* [Saved data entries]:
(** * PouncePoint: the prey motion engine and the session state of [App.tsx]

    A shallow embedding of the state held by the [App] component
    ([src/App.tsx], [src/types.ts]) and of the handlers that change it:
    the animation-frame updater [animate], the catch handler
    [handlePreyCatch], and the setters wired to the controls.

    JavaScript numbers are modelled as real numbers ([R]): arithmetic is
    exact, so rounding of IEEE doubles, NaN and signed zeros are outside
    the model.  The score, which only ever starts at [0], is incremented
    by [1] or is reset to [0], is an integer ([Z]).  [Math.random()] is an
    input: each handler takes the draws it consumes as arguments.

    Where rounding decides a property, the arithmetic is embedded a second
    time on IEEE 754 binary64 numbers ([jitter64], [flipped64]). *)

From Stdlib Require Import ZArith QArith Qabs Floats.
From Stdlib Require Import Reals Lra Lia Bool String List.
Import ListNotations.
Open Scope R_scope.

(** * The component *)

(** ** Numbers *)

(** [a < b] as the boolean a JavaScript condition computes. *)
Definition Rltb (a b : R) : bool :=
  if Rlt_dec a b then true else false.

(** [Math.atan2(y, x)] on real numbers: the angle of the point [(x, y)]
    in [(-PI, PI]], and [0] at the origin. *)
Definition atan2 (y x : R) : R :=
  if Rltb 0 x then atan (y / x)
  else if Rltb x 0 then
    if Rltb y 0 then atan (y / x) - PI else atan (y / x) + PI
  else if Rltb 0 y then PI / 2
  else if Rltb y 0 then - PI / 2
  else 0.

(** ** Data model ([src/types.ts]) *)

Inductive PreyType : Set := laser | mouse | bird | bug.

Inductive Theme : Set := garden | night | minimal.

Record GameState : Type := mkGameState {
  score : Z;
  preyType : PreyType;
  speed : R;
  theme : Theme;
  isMuted : bool
}.

Record Prey : Type := mkPrey {
  id : string;
  x : R;
  y : R;
  rotation : R;
  scale : R
}.

(** The object held by [velocityRef]. *)
Record Velocity : Type := mkVelocity {
  dx : R;
  dy : R
}.

(** The object held by the [dimensions] state. *)
Record Dimensions : Type := mkDimensions {
  width : R;
  height : R
}.

(** Everything the component holds: the four [useState] cells that the
    handlers read or write, the settings-panel flag, and the mutable
    [velocityRef].  ([requestRef] only holds the handle of the scheduled
    frame and is left out.) *)
Record App : Type := mkApp {
  gameState : GameState;
  isPlaying : bool;
  dimensions : Dimensions;
  prey : Prey;
  showSettings : bool;
  velocityRef : Velocity
}.

(** The state on first render, in a window [innerWidth] by [innerHeight]. *)
Definition initialApp (innerWidth innerHeight : R) : App :=
  {| gameState := {| score := 0; preyType := laser; speed := 3;
                     theme := minimal; isMuted := false |};
     isPlaying := true;
     dimensions := {| width := innerWidth; height := innerHeight |};
     prey := {| id := "prey-1"; x := innerWidth / 2; y := innerHeight / 2;
                rotation := 0; scale := 1 |};
     showSettings := false;
     velocityRef := {| dx := 2; dy := 2 |} |}.

(** ** Movement logic: [animate] *)

(** [Math.atan2(dy, dx) * (180 / Math.PI)] of a velocity. *)
Definition heading (v : Velocity) : R :=
  atan2 (dy v) (dx v) * (180 / PI).

(** The wall tests of the two [if]s: [c < 50 || c > limit - 50]. *)
Definition crosses (c limit : R) : bool :=
  Rltb c 50 || Rltb (limit - 50) c.

(** First [if]: [velocityRef.current.dx *= -1] and the heading recomputed
    from the reference.  The pair is the local [rotation] and the content
    of [velocityRef.current]. *)
Definition bounceX (dim : Dimensions) (x1 : R) (st : R * Velocity)
  : R * Velocity :=
  let '(rot, vref) := st in
  if crosses x1 (width dim) then
    let vref' := {| dx := dx vref * -1; dy := dy vref |} in
    (heading vref', vref')
  else (rot, vref).

(** Second [if]: the same on the y axis. *)
Definition bounceY (dim : Dimensions) (y1 : R) (st : R * Velocity)
  : R * Velocity :=
  let '(rot, vref) := st in
  if crosses y1 (height dim) then
    let vref' := {| dx := dx vref; dy := dy vref * -1 |} in
    (heading vref', vref')
  else (rot, vref).

(** Third [if]: the random change of direction.  [dx0] and [dy0] are the
    locals [dx] and [dy], destructured from [velocityRef.current] at the
    top of the updater, before the wall tests; [r1] and [r2] are the two
    results of [Math.random()]. *)
Definition jitter (r1 r2 : R) (dx0 dy0 : R) (st : R * Velocity)
  : R * Velocity :=
  let '(rot, vref) := st in
  if Rltb r1 0.02 then
    let angle := (r2 - 0.5) * 0.5 in
    let c := cos angle in
    let s := sin angle in
    let newDx := dx0 * c - dy0 * s in
    let newDy := dx0 * s + dy0 * c in
    let vref' := {| dx := newDx; dy := newDy |} in
    (atan2 newDy newDx * (180 / PI), vref')
  else (rot, vref).

(** The wall tests alone, as the updater runs them: the state of
    [rotation] and [velocityRef.current] when the third [if] is reached. *)
Definition afterBounce (a : App) : R * Velocity :=
  let v := velocityRef a in
  let x1 := x (prey a) + dx v * speed (gameState a) in
  let y1 := y (prey a) + dy v * speed (gameState a) in
  bounceY (dimensions a) y1
    (bounceX (dimensions a) x1 (rotation (prey a), v)).

(** One animation frame.  When paused the callback returns at once;
    otherwise the updater passed to [setPrey] runs. *)
Definition animate (a : App) (r1 r2 : R) : App :=
  if negb (isPlaying a) then a
  else
    let prev := prey a in
    let v := velocityRef a in
    let dx0 := dx v in
    let dy0 := dy v in
    let x1 := x prev + dx0 * speed (gameState a) in
    let y1 := y prev + dy0 * speed (gameState a) in
    let '(rot, vref) :=
      jitter r1 r2 dx0 dy0
        (bounceY (dimensions a) y1
           (bounceX (dimensions a) x1 (rotation prev, v))) in
    {| gameState := gameState a;
       isPlaying := isPlaying a;
       dimensions := dimensions a;
       prey := {| id := id prev; x := x1; y := y1;
                  rotation := rot; scale := scale prev |};
       showSettings := showSettings a;
       velocityRef := vref |}.

(** ** The catch handler and the controls *)

Definition withGameState (a : App) (g : GameState) : App :=
  {| gameState := g; isPlaying := isPlaying a; dimensions := dimensions a;
     prey := prey a; showSettings := showSettings a;
     velocityRef := velocityRef a |}.

Definition withPrey (a : App) (p : Prey) : App :=
  {| gameState := gameState a; isPlaying := isPlaying a;
     dimensions := dimensions a; prey := p;
     showSettings := showSettings a; velocityRef := velocityRef a |}.

(** [handlePreyCatch]: the score updater, then the two [setPrey] updaters
    in the order they are queued (scale [1.5], then the teleport).  [rx]
    and [ry] are the two results of [Math.random()].  The sound has no
    effect on the state. *)
Definition handlePreyCatch (a : App) (rx ry : R) : App :=
  let g := gameState a in
  let g' := {| score := score g + 1; preyType := preyType g;
               speed := speed g; theme := theme g;
               isMuted := isMuted g |} in
  let p := prey a in
  let p1 := {| id := id p; x := x p; y := y p; rotation := rotation p;
               scale := 1.5 |} in
  let p2 := {| id := id p1;
               x := rx * (width (dimensions a) - 100) + 50;
               y := ry * (height (dimensions a) - 100) + 50;
               rotation := rotation p1; scale := scale p1 |} in
  withPrey (withGameState a g') p2.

* [REQUIREMENT]: In full and without alteration, reproduce the records above.

* [RESULT FOR THIS TASK]:
(** * PouncePoint: the prey motion engine and the session state of [App.tsx]

    A shallow embedding of the state held by the [App] component
    ([src/App.tsx], [src/types.ts]) and of the handlers that change it:
    the animation-frame updater [animate], the catch handler
    [handlePreyCatch], and the setters wired to the controls.

    JavaScript numbers are modelled as real numbers ([R]): arithmetic is
    exact, so rounding of IEEE doubles, NaN and signed zeros are outside
    the model.  The score, which only ever starts at [0], is incremented
    by [1] or is reset to [0], is an integer ([Z]).  [Math.random()] is an
    input: each handler takes the draws it consumes as arguments.

    Where rounding decides a property, the arithmetic is embedded a second
    time on IEEE 754 binary64 numbers ([jitter64], [flipped64]). *)

From Stdlib Require Import ZArith QArith Qabs Floats.
From Stdlib Require Import Reals Lra Lia Bool String List.
Import ListNotations.
Open Scope R_scope.

(** * The component *)

(** ** Numbers *)

(** [a < b] as the boolean a JavaScript condition computes. *)
Definition Rltb (a b : R) : bool :=
  if Rlt_dec a b then true else false.

(** [Math.atan2(y, x)] on real numbers: the angle of the point [(x, y)]
    in [(-PI, PI]], and [0] at the origin. *)
Definition atan2 (y x : R) : R :=
  if Rltb 0 x then atan (y / x)
  else if Rltb x 0 then
    if Rltb y 0 then atan (y / x) - PI else atan (y / x) + PI
  else if Rltb 0 y then PI / 2
  else if Rltb y 0 then - PI / 2
  else 0.

(** ** Data model ([src/types.ts]) *)

Inductive PreyType : Set := laser | mouse | bird | bug.

Inductive Theme : Set := garden | night | minimal.

Record GameState : Type := mkGameState {
  score : Z;
  preyType : PreyType;
  speed : R;
  theme : Theme;
  isMuted : bool
}.

Record Prey : Type := mkPrey {
  id : string;
  x : R;
  y : R;
  rotation : R;
  scale : R
}.

(** The object held by [velocityRef]. *)
Record Velocity : Type := mkVelocity {
  dx : R;
  dy : R
}.

(** The object held by the [dimensions] state. *)
Record Dimensions : Type := mkDimensions {
  width : R;
  height : R
}.

(** Everything the component holds: the four [useState] cells that the
    handlers read or write, the settings-panel flag, and the mutable
    [velocityRef].  ([requestRef] only holds the handle of the scheduled
    frame and is left out.) *)
Record App : Type := mkApp {
  gameState : GameState;
  isPlaying : bool;
  dimensions : Dimensions;
  prey : Prey;
  showSettings : bool;
  velocityRef : Velocity
}.

(** The state on first render, in a window [innerWidth] by [innerHeight]. *)
Definition initialApp (innerWidth innerHeight : R) : App :=
  {| gameState := {| score := 0; preyType := laser; speed := 3;
                     theme := minimal; isMuted := false |};
     isPlaying := true;
     dimensions := {| width := innerWidth; height := innerHeight |};
     prey := {| id := "prey-1"; x := innerWidth / 2; y := innerHeight / 2;
                rotation := 0; scale := 1 |};
     showSettings := false;
     velocityRef := {| dx := 2; dy := 2 |} |}.

(** ** Movement logic: [animate] *)

(** [Math.atan2(dy, dx) * (180 / Math.PI)] of a velocity. *)
Definition heading (v : Velocity) : R :=
  atan2 (dy v) (dx v) * (180 / PI).

(** The wall tests of the two [if]s: [c < 50 || c > limit - 50]. *)
Definition crosses (c limit : R) : bool :=
  Rltb c 50 || Rltb (limit - 50) c.

(** First [if]: [velocityRef.current.dx *= -1] and the heading recomputed
    from the reference.  The pair is the local [rotation] and the content
    of [velocityRef.current]. *)
Definition bounceX (dim : Dimensions) (x1 : R) (st : R * Velocity)
  : R * Velocity :=
  let '(rot, vref) := st in
  if crosses x1 (width dim) then
    let vref' := {| dx := dx vref * -1; dy := dy vref |} in
    (heading vref', vref')
  else (rot, vref).

(** Second [if]: the same on the y axis. *)
Definition bounceY (dim : Dimensions) (y1 : R) (st : R * Velocity)
  : R * Velocity :=
  let '(rot, vref) := st in
  if crosses y1 (height dim) then
    let vref' := {| dx := dx vref; dy := dy vref * -1 |} in
    (heading vref', vref')
  else (rot, vref).

(** Third [if]: the random change of direction.  [dx0] and [dy0] are the
    locals [dx] and [dy], destructured from [velocityRef.current] at the
    top of the updater, before the wall tests; [r1] and [r2] are the two
    results of [Math.random()]. *)
Definition jitter (r1 r2 : R) (dx0 dy0 : R) (st : R * Velocity)
  : R * Velocity :=
  let '(rot, vref) := st in
  if Rltb r1 0.02 then
    let angle := (r2 - 0.5) * 0.5 in
    let c := cos angle in
    let s := sin angle in
    let newDx := dx0 * c - dy0 * s in
    let newDy := dx0 * s + dy0 * c in
    let vref' := {| dx := newDx; dy := newDy |} in
    (atan2 newDy newDx * (180 / PI), vref')
  else (rot, vref).

(** The wall tests alone, as the updater runs them: the state of
    [rotation] and [velocityRef.current] when the third [if] is reached. *)
Definition afterBounce (a : App) : R * Velocity :=
  let v := velocityRef a in
  let x1 := x (prey a) + dx v * speed (gameState a) in
  let y1 := y (prey a) + dy v * speed (gameState a) in
  bounceY (dimensions a) y1
    (bounceX (dimensions a) x1 (rotation (prey a), v)).

(** One animation frame.  When paused the callback returns at once;
    otherwise the updater passed to [setPrey] runs. *)
Definition animate (a : App) (r1 r2 : R) : App :=
  if negb (isPlaying a) then a
  else
    let prev := prey a in
    let v := velocityRef a in
    let dx0 := dx v in
    let dy0 := dy v in
    let x1 := x prev + dx0 * speed (gameState a) in
    let y1 := y prev + dy0 * speed (gameState a) in
    let '(rot, vref) :=
      jitter r1 r2 dx0 dy0
        (bounceY (dimensions a) y1
           (bounceX (dimensions a) x1 (rotation prev, v))) in
    {| gameState := gameState a;
       isPlaying := isPlaying a;
       dimensions := dimensions a;
       prey := {| id := id prev; x := x1; y := y1;
                  rotation := rot; scale := scale prev |};
       showSettings := showSettings a;
       velocityRef := vref |}.

(** ** The catch handler and the controls *)

Definition withGameState (a : App) (g : GameState) : App :=
  {| gameState := g; isPlaying := isPlaying a; dimensions := dimensions a;
     prey := prey a; showSettings := showSettings a;
     velocityRef := velocityRef a |}.

Definition withPrey (a : App) (p : Prey) : App :=
  {| gameState := gameState a; isPlaying := isPlaying a;
     dimensions := dimensions a; prey := p;
     showSettings := showSettings a; velocityRef := velocityRef a |}.

(** [handlePreyCatch]: the score updater, then the two [setPrey] updaters
    in the order they are queued (scale [1.5], then the teleport).  [rx]
    and [ry] are the two results of [Math.random()].  The sound has no
    effect on the state. *)
Definition handlePreyCatch (a : App) (rx ry : R) : App :=
  let g := gameState a in
  let g' := {| score := score g + 1; preyType := preyType g;
               speed := speed g; theme := theme g;
               isMuted := isMuted g |} in
  let p := prey a in
  let p1 := {| id := id p; x := x p; y := y p; rotation := rotation p;
               scale := 1.5 |} in
  let p2 := {| id := id p1;
               x := rx * (width (dimensions a) - 100) + 50;
               y := ry * (height (dimensions a) - 100) + 50;
               rotation := rotation p1; scale := scale p1 |} in
  withPrey (withGameState a g') p2.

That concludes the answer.